PROBLEM DESCRIPTION.
In the listing below, find the line with "of a node, its", then repeat exactly every line from the top through that one.

═════ RECORDED INFORMATION

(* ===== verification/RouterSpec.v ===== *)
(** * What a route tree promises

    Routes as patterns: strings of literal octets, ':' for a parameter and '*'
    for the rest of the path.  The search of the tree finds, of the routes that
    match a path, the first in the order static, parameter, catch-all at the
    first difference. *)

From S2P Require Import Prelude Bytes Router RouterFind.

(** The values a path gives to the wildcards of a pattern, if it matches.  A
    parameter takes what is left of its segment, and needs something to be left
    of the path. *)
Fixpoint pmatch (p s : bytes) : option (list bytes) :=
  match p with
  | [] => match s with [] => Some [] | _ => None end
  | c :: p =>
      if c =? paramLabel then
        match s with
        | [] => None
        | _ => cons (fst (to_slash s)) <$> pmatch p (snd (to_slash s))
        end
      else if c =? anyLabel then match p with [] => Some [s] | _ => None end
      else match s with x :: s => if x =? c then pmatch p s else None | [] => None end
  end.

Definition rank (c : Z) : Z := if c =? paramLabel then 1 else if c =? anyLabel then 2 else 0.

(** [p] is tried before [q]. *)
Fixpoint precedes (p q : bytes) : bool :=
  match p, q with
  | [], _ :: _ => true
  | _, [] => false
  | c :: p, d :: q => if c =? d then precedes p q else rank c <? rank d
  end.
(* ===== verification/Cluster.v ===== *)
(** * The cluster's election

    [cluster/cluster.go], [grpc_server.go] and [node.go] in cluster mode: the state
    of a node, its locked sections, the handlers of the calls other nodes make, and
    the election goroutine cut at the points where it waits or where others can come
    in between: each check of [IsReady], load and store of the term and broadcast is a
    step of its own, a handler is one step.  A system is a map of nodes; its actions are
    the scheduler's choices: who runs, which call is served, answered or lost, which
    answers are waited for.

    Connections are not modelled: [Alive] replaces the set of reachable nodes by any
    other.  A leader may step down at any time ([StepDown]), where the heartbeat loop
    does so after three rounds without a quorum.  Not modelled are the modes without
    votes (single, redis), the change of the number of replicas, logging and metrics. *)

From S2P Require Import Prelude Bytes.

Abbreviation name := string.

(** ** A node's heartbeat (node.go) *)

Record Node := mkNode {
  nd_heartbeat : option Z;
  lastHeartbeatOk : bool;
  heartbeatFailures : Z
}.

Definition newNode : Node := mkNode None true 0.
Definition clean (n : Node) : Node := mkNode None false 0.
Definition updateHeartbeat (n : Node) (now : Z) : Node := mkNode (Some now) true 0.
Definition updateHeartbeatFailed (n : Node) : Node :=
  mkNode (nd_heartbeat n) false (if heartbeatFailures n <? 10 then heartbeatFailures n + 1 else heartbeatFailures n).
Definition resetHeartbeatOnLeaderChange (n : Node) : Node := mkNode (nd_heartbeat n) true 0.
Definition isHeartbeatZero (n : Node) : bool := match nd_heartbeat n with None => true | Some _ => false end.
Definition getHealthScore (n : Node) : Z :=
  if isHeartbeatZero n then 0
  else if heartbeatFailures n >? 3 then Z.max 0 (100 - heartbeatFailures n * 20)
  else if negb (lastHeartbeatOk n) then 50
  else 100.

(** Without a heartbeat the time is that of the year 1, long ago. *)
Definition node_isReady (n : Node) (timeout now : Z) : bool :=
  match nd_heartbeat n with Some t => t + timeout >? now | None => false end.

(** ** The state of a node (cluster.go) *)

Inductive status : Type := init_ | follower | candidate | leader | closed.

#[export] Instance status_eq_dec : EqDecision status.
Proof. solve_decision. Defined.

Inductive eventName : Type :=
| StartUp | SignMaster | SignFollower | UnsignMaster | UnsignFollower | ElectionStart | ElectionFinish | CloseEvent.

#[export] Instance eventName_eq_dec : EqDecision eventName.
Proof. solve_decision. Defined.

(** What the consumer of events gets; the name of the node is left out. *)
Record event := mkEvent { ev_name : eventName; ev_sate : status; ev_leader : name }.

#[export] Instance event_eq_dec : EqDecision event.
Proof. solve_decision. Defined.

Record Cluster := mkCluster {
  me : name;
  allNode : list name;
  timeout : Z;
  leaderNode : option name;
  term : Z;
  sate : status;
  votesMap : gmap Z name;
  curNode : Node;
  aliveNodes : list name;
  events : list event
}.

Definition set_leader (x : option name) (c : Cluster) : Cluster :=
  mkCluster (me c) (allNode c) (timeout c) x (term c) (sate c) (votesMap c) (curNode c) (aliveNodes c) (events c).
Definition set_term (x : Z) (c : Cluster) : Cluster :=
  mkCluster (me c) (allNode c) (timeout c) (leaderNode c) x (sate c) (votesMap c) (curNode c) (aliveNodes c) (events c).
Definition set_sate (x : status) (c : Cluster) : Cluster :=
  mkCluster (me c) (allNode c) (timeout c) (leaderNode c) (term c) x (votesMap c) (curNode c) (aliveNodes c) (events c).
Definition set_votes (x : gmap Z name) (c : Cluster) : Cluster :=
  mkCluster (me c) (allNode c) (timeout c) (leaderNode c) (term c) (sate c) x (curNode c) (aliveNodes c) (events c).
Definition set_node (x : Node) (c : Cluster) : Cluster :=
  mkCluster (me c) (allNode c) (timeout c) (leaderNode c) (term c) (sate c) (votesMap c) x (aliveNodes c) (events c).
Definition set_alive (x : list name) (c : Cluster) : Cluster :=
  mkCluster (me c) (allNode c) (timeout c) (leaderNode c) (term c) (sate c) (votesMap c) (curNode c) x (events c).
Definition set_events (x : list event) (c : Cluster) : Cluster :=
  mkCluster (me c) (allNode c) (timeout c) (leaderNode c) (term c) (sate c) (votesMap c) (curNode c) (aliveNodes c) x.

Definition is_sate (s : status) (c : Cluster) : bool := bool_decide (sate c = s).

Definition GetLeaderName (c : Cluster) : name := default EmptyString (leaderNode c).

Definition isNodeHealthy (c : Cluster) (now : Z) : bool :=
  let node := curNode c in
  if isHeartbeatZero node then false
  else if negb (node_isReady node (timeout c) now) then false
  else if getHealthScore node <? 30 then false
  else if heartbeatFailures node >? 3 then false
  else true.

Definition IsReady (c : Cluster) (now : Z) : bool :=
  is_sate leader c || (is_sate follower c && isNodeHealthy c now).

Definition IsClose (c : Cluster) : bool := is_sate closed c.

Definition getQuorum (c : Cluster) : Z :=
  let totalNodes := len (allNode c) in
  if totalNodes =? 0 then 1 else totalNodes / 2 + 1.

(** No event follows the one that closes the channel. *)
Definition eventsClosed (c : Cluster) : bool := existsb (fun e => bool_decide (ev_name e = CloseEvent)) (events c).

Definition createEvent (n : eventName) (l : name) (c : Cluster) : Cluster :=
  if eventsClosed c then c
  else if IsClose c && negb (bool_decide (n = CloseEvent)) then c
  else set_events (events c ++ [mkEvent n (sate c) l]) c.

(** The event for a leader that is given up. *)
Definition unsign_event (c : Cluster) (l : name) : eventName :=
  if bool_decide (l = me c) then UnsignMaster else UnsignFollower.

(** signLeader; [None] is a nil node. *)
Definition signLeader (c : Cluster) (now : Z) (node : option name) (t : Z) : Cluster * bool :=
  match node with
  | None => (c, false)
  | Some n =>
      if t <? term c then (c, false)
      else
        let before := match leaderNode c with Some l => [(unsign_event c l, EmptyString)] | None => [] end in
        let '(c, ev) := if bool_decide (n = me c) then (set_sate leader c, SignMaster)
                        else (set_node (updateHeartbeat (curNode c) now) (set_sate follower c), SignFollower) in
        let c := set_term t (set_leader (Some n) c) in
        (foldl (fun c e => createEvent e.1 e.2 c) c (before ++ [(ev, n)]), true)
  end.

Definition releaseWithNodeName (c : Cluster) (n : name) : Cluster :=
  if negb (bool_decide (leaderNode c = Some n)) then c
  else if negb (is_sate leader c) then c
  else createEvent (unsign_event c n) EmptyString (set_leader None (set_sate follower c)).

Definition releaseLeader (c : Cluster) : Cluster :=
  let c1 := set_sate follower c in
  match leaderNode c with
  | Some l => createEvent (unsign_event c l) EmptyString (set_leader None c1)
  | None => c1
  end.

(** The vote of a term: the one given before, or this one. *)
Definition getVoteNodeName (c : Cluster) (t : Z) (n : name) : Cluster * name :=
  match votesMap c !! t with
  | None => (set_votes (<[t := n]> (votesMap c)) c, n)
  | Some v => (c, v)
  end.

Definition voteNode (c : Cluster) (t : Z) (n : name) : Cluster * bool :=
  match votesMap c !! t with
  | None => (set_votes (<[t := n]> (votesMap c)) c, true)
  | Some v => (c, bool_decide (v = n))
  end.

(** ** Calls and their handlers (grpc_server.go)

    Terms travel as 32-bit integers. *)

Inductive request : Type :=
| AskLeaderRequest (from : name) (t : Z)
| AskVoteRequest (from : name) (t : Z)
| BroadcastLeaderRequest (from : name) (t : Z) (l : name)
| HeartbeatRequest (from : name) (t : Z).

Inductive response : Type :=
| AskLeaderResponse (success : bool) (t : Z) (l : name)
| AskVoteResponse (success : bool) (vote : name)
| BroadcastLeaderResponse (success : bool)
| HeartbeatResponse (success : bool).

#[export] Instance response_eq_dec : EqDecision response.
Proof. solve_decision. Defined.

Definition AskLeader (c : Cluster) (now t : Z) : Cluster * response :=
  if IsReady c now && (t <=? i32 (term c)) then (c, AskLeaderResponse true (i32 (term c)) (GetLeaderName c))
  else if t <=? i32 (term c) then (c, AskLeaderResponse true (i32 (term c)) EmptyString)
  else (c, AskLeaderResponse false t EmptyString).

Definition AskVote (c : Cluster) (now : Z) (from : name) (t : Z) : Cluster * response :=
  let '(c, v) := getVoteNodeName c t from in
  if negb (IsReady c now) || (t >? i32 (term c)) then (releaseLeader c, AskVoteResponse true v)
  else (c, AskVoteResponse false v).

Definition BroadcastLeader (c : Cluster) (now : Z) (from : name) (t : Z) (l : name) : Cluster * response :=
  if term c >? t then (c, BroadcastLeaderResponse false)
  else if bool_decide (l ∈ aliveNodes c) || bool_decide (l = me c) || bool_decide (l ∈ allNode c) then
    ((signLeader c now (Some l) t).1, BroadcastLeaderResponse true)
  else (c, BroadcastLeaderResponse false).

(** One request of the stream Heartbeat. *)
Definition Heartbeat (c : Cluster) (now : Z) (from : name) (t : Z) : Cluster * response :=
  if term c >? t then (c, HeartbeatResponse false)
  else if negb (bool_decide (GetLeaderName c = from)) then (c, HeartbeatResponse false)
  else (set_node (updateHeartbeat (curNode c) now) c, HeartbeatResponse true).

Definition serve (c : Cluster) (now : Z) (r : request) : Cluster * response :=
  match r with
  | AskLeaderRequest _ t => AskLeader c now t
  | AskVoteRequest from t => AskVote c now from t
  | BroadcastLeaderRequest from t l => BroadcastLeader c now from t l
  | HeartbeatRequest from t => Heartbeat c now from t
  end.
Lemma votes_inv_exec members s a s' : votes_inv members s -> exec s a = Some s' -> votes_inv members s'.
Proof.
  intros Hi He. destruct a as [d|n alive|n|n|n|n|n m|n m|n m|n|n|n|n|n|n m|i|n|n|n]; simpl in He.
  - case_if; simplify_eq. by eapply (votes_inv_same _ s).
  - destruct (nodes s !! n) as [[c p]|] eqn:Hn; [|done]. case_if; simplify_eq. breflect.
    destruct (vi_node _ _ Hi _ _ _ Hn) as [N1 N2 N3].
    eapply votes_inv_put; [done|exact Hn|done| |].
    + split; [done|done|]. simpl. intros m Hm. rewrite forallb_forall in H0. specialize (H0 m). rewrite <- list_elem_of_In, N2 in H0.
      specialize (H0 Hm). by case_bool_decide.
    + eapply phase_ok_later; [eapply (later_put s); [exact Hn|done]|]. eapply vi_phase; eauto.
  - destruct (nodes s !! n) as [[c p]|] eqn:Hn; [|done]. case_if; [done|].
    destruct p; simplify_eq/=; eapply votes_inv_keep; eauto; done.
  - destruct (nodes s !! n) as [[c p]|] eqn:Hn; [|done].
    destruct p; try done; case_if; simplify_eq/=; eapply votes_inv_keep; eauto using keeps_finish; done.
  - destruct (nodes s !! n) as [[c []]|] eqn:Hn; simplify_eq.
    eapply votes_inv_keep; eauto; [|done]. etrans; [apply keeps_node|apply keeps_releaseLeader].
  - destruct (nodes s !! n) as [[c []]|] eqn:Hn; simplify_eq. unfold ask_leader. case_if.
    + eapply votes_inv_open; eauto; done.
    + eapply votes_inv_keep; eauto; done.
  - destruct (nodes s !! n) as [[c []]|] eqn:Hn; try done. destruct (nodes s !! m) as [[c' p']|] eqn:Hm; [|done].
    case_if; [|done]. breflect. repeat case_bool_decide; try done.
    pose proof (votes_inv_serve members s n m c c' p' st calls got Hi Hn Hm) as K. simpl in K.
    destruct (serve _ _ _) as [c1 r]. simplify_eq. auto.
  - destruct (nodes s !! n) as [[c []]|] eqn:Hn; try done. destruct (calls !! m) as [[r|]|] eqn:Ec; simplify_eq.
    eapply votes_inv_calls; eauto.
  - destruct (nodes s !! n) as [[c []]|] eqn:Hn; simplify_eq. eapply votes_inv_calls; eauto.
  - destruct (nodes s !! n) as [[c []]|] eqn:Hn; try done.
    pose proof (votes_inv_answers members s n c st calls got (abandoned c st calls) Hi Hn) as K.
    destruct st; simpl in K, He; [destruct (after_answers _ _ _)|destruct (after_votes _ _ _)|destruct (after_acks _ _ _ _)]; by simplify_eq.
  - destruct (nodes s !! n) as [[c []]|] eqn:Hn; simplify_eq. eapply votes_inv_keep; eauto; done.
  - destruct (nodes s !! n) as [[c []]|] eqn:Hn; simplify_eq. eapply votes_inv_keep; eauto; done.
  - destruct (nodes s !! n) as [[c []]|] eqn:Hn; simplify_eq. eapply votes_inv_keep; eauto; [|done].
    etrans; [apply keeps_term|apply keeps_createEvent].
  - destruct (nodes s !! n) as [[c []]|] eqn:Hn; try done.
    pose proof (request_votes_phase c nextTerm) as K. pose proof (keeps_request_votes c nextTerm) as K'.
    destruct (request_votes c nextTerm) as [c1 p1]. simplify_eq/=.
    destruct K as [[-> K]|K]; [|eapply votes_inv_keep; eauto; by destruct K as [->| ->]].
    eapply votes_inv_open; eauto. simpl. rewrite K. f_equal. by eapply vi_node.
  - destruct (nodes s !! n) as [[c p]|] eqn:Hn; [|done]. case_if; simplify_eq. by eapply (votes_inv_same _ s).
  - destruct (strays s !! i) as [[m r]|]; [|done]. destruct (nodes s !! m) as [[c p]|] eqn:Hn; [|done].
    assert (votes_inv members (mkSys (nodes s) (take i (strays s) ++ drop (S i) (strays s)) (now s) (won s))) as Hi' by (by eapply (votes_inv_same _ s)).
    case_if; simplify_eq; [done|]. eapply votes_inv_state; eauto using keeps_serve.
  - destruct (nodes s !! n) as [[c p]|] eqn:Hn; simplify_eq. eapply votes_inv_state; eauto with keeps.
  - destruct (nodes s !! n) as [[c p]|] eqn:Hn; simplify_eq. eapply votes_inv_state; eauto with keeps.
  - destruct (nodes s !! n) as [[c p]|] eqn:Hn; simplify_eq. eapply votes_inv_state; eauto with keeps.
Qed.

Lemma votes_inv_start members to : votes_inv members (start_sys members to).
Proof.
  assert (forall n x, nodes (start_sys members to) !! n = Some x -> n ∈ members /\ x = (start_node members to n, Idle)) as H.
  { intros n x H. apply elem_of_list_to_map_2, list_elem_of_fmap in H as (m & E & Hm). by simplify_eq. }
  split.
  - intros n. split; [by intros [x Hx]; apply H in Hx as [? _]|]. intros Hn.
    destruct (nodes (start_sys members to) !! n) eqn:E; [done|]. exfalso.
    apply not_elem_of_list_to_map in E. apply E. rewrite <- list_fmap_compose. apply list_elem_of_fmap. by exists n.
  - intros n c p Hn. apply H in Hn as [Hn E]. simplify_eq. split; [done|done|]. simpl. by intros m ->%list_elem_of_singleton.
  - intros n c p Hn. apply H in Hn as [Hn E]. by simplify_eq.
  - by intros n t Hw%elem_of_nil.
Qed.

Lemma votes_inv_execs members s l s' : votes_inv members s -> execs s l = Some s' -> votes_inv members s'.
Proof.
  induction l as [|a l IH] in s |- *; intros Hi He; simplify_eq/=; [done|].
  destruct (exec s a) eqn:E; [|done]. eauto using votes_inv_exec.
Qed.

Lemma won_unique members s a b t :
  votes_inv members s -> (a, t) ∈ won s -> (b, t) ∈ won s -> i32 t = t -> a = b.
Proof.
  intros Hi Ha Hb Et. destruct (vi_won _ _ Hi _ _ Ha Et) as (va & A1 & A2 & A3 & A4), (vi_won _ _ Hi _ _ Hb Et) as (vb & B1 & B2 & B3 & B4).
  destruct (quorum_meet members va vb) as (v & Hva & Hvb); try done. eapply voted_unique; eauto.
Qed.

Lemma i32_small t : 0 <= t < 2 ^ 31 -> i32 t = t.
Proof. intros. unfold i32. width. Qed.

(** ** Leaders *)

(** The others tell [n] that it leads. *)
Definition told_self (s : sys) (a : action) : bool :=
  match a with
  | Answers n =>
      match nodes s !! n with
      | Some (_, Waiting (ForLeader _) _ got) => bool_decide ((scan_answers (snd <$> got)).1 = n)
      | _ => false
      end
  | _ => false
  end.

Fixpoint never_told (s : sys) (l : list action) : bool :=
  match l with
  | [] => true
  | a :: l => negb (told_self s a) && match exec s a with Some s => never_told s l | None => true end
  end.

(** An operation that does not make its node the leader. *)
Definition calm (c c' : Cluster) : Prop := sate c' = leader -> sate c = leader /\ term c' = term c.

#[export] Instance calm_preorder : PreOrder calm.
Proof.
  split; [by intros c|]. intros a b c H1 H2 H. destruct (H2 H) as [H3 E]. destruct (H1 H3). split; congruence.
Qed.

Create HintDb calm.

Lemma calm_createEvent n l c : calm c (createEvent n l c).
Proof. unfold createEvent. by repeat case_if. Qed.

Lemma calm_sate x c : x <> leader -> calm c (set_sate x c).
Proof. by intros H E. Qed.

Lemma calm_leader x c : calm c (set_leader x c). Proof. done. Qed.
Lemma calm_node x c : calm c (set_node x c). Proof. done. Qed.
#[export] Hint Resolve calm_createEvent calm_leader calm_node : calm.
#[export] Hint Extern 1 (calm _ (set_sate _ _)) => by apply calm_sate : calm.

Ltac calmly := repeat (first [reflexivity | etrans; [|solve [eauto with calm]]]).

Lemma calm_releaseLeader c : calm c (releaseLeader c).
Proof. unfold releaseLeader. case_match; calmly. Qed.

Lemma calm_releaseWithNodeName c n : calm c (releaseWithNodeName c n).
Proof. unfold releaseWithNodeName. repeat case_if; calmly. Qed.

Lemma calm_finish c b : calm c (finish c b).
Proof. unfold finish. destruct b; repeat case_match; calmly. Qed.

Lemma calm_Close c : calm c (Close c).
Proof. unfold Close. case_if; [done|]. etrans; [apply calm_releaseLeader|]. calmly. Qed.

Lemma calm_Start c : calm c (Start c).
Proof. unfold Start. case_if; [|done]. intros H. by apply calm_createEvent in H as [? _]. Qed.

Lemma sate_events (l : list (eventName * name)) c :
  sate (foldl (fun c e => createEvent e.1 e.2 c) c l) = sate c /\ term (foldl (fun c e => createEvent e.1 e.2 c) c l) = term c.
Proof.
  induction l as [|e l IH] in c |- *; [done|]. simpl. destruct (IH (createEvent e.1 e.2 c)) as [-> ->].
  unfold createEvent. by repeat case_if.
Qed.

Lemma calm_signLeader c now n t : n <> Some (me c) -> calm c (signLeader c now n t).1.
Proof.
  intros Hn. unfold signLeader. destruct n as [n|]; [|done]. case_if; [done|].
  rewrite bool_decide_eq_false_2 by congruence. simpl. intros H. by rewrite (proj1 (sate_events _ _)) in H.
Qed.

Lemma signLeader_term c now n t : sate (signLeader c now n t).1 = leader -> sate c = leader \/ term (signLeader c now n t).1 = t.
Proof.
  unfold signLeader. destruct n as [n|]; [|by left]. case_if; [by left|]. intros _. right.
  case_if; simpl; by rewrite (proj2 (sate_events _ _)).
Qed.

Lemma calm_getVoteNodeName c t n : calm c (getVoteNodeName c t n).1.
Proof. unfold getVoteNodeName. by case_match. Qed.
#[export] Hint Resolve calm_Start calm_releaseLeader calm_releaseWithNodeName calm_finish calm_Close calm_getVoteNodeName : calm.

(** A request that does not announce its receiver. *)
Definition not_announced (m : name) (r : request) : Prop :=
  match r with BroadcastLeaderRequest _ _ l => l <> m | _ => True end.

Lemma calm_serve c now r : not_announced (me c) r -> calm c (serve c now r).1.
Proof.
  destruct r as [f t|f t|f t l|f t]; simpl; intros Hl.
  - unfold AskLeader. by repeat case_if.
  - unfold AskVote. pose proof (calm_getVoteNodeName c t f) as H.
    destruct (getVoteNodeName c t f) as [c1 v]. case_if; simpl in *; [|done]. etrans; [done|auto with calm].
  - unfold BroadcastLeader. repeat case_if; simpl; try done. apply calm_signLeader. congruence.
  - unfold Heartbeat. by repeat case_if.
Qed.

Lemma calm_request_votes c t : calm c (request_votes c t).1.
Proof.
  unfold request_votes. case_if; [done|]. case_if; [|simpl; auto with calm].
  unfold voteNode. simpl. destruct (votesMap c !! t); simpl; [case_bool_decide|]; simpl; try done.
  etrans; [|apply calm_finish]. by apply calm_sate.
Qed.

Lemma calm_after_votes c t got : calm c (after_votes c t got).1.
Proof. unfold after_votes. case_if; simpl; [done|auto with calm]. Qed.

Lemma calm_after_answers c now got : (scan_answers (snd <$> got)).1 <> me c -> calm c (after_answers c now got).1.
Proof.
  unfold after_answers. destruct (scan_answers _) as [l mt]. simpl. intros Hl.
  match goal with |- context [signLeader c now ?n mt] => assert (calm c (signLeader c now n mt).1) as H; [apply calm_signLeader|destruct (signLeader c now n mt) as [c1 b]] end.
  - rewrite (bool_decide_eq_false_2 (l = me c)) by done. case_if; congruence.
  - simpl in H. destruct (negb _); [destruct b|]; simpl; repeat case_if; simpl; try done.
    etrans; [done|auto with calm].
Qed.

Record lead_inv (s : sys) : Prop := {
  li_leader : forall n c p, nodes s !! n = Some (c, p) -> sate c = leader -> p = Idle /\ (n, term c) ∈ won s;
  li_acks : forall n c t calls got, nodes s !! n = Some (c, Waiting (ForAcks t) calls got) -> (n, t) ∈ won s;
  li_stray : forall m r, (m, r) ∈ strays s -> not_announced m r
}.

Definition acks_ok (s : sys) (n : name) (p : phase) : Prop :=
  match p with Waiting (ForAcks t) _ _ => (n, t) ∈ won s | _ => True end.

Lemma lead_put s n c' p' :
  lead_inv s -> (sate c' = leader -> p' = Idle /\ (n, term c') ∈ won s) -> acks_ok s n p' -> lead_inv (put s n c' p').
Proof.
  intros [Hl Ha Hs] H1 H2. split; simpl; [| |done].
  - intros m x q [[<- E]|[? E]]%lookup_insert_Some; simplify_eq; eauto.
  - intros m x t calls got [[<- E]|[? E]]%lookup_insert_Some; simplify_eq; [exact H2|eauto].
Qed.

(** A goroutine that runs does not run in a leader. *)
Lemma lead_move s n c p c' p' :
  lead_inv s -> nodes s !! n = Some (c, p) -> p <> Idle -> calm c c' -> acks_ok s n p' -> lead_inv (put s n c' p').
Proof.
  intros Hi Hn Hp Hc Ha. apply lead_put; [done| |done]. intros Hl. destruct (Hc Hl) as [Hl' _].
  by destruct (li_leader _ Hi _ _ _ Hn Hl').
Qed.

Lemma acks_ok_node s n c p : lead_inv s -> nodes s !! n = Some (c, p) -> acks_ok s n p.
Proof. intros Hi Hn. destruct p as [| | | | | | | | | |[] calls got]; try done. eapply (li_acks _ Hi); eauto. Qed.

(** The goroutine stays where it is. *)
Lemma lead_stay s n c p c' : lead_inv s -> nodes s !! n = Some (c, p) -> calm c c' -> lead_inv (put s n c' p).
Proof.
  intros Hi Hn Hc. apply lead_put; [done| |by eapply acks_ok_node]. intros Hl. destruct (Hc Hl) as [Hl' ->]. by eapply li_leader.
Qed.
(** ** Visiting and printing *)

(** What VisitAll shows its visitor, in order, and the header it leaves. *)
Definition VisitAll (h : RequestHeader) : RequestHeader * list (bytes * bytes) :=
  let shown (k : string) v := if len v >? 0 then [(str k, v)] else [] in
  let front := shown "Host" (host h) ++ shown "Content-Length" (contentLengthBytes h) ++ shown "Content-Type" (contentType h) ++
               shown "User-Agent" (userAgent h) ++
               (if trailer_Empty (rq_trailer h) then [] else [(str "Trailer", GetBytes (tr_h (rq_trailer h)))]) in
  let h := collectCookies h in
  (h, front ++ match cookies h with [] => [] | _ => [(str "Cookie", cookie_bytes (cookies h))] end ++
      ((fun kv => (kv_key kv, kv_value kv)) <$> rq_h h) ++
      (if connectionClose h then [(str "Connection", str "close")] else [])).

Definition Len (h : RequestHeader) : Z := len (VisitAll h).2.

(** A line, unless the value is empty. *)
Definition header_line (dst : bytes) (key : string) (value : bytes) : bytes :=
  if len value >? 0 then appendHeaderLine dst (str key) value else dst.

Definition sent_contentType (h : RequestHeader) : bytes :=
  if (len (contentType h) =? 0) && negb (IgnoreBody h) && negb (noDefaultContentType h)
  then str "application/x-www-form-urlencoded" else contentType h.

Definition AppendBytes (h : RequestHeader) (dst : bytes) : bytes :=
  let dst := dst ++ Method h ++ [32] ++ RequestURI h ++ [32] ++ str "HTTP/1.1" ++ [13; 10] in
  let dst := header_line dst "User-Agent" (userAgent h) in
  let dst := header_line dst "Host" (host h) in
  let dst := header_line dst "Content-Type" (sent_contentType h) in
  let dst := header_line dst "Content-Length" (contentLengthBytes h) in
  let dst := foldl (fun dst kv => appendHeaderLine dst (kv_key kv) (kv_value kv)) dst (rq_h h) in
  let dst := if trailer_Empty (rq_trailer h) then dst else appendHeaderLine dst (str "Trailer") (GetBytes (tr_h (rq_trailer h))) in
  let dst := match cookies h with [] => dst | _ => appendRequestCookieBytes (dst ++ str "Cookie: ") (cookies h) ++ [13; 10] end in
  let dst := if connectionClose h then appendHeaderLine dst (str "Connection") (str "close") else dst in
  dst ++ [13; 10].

══════════

ANSWER TO THE EXERCISE.
(* ===== verification/RouterSpec.v ===== *)
(** * What a route tree promises

    Routes as patterns: strings of literal octets, ':' for a parameter and '*'
    for the rest of the path.  The search of the tree finds, of the routes that
    match a path, the first in the order static, parameter, catch-all at the
    first difference. *)

From S2P Require Import Prelude Bytes Router RouterFind.

(** The values a path gives to the wildcards of a pattern, if it matches.  A
    parameter takes what is left of its segment, and needs something to be left
    of the path. *)
Fixpoint pmatch (p s : bytes) : option (list bytes) :=
  match p with
  | [] => match s with [] => Some [] | _ => None end
  | c :: p =>
      if c =? paramLabel then
        match s with
        | [] => None
        | _ => cons (fst (to_slash s)) <$> pmatch p (snd (to_slash s))
        end
      else if c =? anyLabel then match p with [] => Some [s] | _ => None end
      else match s with x :: s => if x =? c then pmatch p s else None | [] => None end
  end.

Definition rank (c : Z) : Z := if c =? paramLabel then 1 else if c =? anyLabel then 2 else 0.

(** [p] is tried before [q]. *)
Fixpoint precedes (p q : bytes) : bool :=
  match p, q with
  | [], _ :: _ => true
  | _, [] => false
  | c :: p, d :: q => if c =? d then precedes p q else rank c <? rank d
  end.
(* ===== verification/Cluster.v ===== *)
(** * The cluster's election

    [cluster/cluster.go], [grpc_server.go] and [node.go] in cluster mode: the state
    of a node, its locked sections, the handlers of the calls other nodes make, and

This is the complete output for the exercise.